Directions ->
The answer must be every line from the listing that holds the string "then".

--- --- ---

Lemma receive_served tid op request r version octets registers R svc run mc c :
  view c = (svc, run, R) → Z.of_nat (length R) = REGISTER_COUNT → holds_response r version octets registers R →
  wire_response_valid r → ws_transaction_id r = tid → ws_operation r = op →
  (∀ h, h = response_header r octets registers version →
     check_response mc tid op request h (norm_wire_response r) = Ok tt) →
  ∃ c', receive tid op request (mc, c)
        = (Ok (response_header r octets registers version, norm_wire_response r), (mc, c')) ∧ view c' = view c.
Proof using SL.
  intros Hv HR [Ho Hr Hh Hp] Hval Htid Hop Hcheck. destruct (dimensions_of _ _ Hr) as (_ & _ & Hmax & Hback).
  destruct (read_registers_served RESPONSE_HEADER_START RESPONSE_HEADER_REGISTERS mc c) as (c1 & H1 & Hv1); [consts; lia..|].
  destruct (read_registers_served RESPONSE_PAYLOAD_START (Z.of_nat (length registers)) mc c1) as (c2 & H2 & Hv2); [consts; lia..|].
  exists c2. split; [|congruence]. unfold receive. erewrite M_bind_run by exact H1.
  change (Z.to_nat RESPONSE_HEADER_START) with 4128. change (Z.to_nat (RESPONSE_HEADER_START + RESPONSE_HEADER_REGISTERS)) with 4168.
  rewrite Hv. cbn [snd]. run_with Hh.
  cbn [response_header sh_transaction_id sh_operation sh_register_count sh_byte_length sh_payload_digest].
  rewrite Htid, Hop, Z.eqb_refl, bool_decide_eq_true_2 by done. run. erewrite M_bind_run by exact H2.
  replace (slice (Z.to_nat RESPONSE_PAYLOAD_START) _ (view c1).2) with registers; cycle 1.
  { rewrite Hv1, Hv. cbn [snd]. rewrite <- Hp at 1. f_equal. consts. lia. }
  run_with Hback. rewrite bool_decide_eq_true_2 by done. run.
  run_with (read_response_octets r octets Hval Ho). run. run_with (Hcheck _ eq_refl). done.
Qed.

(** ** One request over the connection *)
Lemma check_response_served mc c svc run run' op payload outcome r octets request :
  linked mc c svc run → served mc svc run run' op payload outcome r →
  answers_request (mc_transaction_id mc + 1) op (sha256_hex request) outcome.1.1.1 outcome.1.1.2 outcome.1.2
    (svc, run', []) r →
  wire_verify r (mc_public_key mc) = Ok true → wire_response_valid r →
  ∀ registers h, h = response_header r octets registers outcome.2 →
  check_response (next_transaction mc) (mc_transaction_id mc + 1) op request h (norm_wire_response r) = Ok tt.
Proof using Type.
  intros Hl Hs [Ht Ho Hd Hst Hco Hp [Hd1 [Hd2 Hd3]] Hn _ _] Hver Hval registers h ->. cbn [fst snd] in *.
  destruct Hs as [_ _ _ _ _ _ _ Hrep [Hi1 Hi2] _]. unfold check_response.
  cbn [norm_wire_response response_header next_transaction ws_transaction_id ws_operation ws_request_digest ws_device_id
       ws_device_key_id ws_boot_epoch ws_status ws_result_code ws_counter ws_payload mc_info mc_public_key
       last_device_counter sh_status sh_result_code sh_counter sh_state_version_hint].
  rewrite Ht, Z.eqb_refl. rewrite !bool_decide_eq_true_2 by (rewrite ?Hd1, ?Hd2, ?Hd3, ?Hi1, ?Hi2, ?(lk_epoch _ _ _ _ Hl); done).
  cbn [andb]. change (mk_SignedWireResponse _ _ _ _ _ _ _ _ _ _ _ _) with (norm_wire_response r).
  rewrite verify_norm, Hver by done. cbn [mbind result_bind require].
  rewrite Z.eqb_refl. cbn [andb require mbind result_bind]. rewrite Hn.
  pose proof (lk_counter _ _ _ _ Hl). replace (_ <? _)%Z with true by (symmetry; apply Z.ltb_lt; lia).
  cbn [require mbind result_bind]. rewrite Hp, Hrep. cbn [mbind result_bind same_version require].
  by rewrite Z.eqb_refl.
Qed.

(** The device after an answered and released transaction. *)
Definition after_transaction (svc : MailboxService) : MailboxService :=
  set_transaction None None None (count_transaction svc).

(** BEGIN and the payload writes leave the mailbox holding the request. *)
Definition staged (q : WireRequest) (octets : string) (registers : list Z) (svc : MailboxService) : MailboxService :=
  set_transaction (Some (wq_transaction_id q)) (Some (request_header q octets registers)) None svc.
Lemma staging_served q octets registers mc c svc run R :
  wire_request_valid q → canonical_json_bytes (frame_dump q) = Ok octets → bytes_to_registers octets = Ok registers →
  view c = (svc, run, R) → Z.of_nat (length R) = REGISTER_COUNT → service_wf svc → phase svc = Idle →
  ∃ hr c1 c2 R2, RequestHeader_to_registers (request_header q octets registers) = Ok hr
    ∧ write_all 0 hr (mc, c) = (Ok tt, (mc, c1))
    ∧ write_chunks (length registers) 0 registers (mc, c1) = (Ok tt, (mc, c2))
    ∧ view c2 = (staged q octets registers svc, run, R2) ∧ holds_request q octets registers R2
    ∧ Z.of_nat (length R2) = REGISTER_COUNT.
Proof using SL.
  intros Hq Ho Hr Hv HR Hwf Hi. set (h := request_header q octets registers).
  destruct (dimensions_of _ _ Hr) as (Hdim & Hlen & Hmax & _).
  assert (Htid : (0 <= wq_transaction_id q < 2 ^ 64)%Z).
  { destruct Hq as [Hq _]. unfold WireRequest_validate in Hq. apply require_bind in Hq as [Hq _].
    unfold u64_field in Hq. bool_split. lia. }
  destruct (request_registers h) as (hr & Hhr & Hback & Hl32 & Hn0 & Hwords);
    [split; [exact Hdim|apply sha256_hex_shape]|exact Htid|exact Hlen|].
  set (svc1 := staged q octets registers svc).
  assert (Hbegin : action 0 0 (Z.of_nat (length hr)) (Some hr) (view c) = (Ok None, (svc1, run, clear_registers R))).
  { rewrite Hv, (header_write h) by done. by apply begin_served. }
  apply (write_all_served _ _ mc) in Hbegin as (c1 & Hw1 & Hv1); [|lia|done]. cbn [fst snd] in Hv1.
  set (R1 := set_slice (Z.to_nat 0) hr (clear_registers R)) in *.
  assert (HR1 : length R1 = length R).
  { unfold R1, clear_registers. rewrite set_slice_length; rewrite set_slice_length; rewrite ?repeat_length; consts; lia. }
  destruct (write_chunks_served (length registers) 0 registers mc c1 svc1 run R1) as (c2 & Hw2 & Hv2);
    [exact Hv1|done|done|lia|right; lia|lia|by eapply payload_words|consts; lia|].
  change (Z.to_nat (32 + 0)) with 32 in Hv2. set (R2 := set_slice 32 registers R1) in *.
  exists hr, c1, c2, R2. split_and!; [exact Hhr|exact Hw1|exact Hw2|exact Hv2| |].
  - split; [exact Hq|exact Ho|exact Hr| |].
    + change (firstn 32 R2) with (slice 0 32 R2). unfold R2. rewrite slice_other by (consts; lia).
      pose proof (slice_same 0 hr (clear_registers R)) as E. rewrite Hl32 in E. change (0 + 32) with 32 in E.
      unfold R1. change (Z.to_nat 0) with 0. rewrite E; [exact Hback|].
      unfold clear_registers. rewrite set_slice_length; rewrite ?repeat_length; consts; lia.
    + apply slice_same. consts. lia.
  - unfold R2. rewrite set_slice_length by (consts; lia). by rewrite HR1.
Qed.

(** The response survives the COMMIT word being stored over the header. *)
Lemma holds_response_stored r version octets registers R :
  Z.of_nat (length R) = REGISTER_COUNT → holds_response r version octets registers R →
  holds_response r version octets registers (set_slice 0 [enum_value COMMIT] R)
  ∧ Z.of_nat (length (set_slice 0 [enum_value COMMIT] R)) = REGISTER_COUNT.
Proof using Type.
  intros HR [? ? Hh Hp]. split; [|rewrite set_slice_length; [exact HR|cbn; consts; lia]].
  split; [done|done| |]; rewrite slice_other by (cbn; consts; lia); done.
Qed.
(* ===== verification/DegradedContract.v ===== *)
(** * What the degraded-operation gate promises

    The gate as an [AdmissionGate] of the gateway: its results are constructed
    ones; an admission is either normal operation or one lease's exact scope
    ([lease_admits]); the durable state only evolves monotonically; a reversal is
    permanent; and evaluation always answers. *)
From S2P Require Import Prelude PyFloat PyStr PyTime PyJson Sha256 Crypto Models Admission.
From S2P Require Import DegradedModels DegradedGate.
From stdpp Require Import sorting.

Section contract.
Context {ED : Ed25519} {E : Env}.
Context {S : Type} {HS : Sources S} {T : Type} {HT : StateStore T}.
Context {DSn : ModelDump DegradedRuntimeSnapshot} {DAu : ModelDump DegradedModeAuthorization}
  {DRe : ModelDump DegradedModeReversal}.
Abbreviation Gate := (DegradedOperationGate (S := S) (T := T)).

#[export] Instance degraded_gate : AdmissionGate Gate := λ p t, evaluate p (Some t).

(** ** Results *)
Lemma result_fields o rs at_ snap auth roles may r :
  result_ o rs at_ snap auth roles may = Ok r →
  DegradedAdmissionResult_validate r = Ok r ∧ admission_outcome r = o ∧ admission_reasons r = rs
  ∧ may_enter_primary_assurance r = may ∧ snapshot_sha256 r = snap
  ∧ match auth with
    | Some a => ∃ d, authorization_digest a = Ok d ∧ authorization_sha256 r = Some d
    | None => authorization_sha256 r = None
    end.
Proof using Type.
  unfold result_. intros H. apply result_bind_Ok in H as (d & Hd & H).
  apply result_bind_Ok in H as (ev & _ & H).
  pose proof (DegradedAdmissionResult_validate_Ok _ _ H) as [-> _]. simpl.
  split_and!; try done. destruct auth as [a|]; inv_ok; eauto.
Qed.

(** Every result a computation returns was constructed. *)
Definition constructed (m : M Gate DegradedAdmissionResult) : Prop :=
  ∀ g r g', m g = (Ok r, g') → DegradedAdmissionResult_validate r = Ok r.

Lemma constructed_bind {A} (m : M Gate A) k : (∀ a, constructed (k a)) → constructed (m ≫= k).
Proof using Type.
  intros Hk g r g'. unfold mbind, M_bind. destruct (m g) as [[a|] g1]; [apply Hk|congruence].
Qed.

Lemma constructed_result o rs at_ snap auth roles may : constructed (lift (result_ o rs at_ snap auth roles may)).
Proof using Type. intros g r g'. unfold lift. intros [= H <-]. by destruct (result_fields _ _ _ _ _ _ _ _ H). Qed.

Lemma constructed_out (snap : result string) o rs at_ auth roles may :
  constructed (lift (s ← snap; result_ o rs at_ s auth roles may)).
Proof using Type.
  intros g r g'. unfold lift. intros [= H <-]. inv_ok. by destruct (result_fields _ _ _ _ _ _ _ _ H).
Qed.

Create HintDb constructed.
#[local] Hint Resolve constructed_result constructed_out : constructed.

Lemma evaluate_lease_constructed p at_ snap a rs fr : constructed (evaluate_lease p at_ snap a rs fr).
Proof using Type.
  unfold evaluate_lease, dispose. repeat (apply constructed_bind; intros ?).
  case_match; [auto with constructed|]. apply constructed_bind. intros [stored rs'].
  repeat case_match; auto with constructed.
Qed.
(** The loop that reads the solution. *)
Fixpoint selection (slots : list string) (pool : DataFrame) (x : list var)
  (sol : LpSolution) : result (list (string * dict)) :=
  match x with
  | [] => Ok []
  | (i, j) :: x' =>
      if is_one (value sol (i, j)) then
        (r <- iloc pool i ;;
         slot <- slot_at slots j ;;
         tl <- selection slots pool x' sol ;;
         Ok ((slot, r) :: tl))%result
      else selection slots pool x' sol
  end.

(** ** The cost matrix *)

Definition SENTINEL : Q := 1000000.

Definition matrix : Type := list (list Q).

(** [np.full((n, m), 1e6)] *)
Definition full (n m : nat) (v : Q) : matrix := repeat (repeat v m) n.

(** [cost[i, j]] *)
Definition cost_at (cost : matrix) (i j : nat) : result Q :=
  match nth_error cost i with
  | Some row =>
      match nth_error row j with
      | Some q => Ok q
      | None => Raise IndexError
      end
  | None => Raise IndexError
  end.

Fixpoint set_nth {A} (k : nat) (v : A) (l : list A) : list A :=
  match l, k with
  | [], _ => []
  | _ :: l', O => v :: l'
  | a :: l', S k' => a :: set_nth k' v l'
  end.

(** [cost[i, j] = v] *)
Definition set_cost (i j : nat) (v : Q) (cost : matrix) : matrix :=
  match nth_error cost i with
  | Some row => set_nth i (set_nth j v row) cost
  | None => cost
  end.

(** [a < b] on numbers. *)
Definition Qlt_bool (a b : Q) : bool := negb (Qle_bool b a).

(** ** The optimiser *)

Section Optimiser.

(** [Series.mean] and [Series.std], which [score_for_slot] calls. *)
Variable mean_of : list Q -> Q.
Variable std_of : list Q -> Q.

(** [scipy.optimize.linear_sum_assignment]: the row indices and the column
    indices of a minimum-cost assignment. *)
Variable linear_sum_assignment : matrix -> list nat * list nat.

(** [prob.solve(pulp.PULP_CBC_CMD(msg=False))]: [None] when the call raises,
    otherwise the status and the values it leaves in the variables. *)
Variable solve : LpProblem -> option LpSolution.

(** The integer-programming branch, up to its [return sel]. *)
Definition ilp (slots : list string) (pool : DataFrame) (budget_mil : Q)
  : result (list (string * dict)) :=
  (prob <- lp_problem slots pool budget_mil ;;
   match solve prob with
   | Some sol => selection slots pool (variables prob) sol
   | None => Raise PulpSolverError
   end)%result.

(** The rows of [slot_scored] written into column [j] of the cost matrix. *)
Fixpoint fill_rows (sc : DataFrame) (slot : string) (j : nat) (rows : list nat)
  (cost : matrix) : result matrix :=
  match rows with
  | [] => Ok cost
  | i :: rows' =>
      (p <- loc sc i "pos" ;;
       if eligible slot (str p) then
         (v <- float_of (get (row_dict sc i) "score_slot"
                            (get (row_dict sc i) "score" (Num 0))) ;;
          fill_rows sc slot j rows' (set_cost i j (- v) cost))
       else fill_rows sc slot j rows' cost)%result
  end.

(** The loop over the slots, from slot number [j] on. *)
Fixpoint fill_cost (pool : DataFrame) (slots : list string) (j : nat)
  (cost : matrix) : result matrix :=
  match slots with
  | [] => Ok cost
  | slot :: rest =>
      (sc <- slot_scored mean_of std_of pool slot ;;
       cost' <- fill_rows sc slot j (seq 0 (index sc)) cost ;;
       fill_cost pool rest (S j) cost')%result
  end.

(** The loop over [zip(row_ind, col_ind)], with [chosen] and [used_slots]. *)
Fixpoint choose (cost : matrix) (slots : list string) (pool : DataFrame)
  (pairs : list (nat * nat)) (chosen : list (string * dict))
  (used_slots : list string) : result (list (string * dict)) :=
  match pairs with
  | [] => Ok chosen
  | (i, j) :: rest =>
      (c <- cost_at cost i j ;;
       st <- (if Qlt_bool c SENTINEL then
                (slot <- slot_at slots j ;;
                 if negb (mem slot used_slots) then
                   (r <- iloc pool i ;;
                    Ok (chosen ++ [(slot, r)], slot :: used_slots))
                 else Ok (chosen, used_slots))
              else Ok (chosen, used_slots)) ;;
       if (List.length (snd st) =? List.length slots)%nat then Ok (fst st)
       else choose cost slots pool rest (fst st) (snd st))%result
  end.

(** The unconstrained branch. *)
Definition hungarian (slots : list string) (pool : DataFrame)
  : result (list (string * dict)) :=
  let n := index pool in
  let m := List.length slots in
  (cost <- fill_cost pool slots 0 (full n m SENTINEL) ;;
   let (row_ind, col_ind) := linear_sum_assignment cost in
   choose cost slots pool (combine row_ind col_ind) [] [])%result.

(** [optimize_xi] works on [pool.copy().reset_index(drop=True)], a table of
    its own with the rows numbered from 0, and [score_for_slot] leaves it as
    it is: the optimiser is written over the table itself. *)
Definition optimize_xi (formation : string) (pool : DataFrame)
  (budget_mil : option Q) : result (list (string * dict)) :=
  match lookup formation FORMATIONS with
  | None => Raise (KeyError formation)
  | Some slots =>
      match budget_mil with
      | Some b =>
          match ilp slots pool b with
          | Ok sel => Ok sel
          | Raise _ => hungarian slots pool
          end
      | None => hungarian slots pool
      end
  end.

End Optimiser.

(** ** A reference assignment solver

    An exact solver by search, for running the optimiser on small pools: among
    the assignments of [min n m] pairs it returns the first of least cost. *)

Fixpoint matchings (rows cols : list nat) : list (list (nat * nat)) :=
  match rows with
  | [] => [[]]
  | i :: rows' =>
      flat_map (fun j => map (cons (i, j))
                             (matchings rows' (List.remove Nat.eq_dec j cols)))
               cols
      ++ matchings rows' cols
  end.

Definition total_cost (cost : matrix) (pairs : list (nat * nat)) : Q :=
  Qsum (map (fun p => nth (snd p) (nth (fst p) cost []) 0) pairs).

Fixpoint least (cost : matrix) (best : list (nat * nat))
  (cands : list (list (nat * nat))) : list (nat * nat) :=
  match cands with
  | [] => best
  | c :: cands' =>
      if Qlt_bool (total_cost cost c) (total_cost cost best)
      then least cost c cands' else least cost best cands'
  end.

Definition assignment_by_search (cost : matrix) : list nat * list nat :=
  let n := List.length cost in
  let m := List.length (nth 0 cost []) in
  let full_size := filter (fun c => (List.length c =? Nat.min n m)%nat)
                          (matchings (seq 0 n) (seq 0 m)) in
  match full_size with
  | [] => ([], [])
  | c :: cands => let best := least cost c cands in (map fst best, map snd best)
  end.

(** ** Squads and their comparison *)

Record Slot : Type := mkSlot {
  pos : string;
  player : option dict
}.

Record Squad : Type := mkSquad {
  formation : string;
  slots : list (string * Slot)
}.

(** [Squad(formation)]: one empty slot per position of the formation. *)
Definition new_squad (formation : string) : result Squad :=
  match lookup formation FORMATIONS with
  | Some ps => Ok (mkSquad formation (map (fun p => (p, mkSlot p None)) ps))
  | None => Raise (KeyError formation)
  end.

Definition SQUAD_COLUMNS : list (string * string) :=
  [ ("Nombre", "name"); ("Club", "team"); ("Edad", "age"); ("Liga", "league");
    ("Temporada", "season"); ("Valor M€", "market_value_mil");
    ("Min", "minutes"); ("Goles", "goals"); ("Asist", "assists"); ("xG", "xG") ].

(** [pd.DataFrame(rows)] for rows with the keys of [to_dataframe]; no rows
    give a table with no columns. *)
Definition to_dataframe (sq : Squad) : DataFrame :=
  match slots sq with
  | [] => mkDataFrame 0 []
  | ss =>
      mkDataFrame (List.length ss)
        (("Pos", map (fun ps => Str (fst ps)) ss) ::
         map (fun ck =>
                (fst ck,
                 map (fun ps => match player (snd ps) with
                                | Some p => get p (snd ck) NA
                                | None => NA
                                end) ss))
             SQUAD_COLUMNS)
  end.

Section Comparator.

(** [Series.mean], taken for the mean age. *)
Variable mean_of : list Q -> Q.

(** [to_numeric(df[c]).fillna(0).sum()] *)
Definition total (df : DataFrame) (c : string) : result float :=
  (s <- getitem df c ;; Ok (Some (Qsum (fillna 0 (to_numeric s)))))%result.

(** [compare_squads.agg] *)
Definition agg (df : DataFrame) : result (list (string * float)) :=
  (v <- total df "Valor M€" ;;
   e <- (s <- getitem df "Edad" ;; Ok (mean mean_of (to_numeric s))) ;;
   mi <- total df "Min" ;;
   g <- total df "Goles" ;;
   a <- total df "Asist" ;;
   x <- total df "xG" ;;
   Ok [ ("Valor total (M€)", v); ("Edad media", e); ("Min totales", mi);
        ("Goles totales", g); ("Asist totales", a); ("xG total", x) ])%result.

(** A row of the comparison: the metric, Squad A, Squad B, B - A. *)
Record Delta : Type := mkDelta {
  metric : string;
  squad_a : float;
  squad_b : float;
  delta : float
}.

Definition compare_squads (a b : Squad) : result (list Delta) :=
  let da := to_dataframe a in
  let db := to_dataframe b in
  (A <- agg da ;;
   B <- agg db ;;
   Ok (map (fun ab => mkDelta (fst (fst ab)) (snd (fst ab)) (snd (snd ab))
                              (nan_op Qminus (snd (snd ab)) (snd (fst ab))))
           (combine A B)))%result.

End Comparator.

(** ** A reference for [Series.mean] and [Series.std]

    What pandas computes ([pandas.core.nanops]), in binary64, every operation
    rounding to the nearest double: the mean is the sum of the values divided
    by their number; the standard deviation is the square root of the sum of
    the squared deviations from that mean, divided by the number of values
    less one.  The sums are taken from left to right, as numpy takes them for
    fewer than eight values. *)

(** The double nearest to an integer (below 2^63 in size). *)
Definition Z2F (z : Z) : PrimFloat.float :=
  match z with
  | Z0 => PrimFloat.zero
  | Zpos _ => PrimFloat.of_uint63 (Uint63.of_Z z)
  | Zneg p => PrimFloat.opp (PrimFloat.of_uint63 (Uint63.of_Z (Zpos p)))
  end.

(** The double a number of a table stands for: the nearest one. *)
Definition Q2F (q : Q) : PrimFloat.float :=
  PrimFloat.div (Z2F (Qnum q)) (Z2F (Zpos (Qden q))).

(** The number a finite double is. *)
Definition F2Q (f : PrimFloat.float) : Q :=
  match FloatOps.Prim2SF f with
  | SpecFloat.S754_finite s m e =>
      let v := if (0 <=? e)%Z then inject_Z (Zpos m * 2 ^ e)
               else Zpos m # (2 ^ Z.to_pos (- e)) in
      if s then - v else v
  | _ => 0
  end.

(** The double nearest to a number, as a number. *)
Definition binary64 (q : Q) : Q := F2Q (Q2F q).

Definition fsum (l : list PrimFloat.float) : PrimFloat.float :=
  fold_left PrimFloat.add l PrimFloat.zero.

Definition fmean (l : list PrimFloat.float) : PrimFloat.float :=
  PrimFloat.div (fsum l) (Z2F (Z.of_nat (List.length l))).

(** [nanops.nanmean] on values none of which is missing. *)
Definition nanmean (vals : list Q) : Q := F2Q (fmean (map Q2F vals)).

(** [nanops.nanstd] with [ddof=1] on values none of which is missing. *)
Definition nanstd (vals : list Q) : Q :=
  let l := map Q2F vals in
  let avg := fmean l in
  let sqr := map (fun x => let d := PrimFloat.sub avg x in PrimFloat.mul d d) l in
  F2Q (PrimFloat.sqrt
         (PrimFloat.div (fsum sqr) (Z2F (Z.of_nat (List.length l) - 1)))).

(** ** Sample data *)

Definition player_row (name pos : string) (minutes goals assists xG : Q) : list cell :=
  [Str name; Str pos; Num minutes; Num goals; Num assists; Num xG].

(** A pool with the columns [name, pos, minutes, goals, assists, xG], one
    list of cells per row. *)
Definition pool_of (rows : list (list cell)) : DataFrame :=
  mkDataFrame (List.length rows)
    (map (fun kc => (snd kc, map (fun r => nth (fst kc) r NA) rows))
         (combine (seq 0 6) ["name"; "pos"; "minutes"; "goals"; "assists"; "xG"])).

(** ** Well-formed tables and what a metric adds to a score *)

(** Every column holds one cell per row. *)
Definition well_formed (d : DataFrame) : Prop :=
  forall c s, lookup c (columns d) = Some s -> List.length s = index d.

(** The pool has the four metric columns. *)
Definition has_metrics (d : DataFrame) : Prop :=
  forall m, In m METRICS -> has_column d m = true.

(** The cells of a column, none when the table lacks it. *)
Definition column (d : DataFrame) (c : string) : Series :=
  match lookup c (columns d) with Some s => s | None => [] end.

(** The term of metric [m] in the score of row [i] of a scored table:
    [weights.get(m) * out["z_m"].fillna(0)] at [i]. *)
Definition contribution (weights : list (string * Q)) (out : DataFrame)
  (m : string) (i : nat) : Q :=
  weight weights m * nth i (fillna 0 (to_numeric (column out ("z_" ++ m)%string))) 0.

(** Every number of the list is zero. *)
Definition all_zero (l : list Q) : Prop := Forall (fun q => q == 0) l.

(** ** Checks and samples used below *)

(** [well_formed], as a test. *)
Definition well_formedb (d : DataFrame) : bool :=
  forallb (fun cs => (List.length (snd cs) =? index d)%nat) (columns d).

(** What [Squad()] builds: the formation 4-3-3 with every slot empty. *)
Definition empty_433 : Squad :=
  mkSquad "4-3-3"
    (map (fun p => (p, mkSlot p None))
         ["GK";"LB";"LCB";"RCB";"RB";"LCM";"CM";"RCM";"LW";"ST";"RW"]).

--- --- ---

Answer section ->
      if is_one (value sol (i, j)) then
       if eligible slot (str p) then
       st <- (if Qlt_bool c SENTINEL then
                 if negb (mem slot used_slots) then
       if (List.length (snd st) =? List.length slots)%nat then Ok (fst st)
      then least cost c cands' else least cost best cands'
      let v := if (0 <=? e)%Z then inject_Z (Zpos m * 2 ^ e)
      if s then - v else v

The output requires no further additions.